ABOUT THIS EXERCISE |
Search the data for the word "Require". Reproduce every line where it is found.

····················

(** * Spectral: quantities of a one-dimensional spectral discretisation

    A shallow embedding of [src/NumericalAlgorithms/Spectral/Spectral.cpp].

    Scalars.  The C++ code computes in [double].  Here a scalar is an element
    of a type [F] with the operations the code uses ([+], [-], [*], [/]).
    Every definition is written against the bare operations, so it can be
    evaluated in any arithmetic.  The theorems that need algebra assume that
    the operations form a field: they describe the code in exact arithmetic
    and say nothing about rounding.

    Containers.  [DataVector] is a list of scalars.  [Matrix] keeps its
    entries in one array in column-major order, as the BLAS call and the
    blaze work matrix of the source expect.

    Effects.  Every quantity is obtained through
    [precomputed_spectral_quantity], which owns one table per
    (basis, quadrature, generator).  The tables are an explicit [Cache]
    threaded by a small state-and-failure monad.

    Parameters.  The per-basis functions, the bounds on the number of
    points, the comparison within round-off and the matrix inversion are
    defined outside Spectral.cpp; they are the fields of [Primitives].
    Three instances serve to evaluate the definitions and to apply the
    theorems: over the rationals, over the reals, and over the binary64
    floating-point numbers, the arithmetic of the code, where the
    statements about round-off are settled by evaluation. *)

From Stdlib Require Import Ascii String.
From Stdlib Require Import Arith Bool List Lia.
From Stdlib Require Import Ring_theory Field_theory Ring Field.
From Stdlib Require QArith Qcanon.
From Stdlib Require Reals RealField Lra.
From Stdlib Require Floats.
Import ListNotations.

Set Implicit Arguments.

(** ** Counted loops *)

(** [for (size_t i = a; i < b; i++) s = body i s]. *)
Definition for_loop {S : Type} (a b : nat) (body : nat -> S -> S) (s : S) : S :=
  fold_left (fun s i => body i s) (seq a (b - a)) s.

····················

SOLUTION TO THIS EXERCISE |
From Stdlib Require Import Ascii String.
From Stdlib Require Import Arith Bool List Lia.
From Stdlib Require Import Ring_theory Field_theory Ring Field.
From Stdlib Require QArith Qcanon.
From Stdlib Require Reals RealField Lra.
From Stdlib Require Floats.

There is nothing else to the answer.